Your instructions:
Return the records exactly, from the first line through the "Pdelay_Resp_Follow_Up carries it." line.

*** Opening of Data extracts ***

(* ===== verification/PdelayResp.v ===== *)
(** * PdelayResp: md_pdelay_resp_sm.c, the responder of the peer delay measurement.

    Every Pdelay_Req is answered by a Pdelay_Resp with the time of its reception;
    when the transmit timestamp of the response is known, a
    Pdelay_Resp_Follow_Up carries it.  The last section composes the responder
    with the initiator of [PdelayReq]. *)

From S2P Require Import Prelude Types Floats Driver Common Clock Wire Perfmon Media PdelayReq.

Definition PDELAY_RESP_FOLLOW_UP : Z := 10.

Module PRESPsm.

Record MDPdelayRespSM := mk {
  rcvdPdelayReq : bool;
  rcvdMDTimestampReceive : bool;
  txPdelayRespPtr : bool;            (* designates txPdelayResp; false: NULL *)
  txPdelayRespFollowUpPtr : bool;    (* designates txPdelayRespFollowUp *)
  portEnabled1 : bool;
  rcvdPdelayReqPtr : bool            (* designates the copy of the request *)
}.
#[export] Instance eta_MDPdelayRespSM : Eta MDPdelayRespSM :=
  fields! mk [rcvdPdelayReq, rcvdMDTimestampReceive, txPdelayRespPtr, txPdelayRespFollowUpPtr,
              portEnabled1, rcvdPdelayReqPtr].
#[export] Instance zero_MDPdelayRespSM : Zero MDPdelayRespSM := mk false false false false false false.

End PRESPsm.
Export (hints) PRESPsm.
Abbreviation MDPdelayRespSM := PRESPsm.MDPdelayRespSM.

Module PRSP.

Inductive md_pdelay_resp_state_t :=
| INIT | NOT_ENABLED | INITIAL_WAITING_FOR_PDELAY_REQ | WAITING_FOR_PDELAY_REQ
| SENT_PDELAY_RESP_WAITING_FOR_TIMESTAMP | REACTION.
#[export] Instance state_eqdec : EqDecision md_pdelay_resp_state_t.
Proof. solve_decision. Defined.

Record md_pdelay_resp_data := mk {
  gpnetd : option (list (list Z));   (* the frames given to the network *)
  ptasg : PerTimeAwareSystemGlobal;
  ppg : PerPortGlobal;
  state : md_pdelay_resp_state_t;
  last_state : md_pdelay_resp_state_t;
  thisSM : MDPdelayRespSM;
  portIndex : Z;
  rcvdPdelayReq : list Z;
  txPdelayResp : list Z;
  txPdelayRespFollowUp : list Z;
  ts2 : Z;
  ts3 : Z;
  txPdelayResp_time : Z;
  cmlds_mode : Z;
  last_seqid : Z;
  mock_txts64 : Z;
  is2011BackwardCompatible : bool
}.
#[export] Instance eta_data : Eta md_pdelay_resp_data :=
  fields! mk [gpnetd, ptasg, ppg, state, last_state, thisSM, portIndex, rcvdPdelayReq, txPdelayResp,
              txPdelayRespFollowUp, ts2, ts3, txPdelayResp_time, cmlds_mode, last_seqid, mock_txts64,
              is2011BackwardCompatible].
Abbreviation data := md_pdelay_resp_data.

*** Close of Data extracts ***

Exercise response:
(* ===== verification/PdelayResp.v ===== *)
(** * PdelayResp: md_pdelay_resp_sm.c, the responder of the peer delay measurement.

    Every Pdelay_Req is answered by a Pdelay_Resp with the time of its reception;
    when the transmit timestamp of the response is known, a
    Pdelay_Resp_Follow_Up carries it.  The last section composes the responder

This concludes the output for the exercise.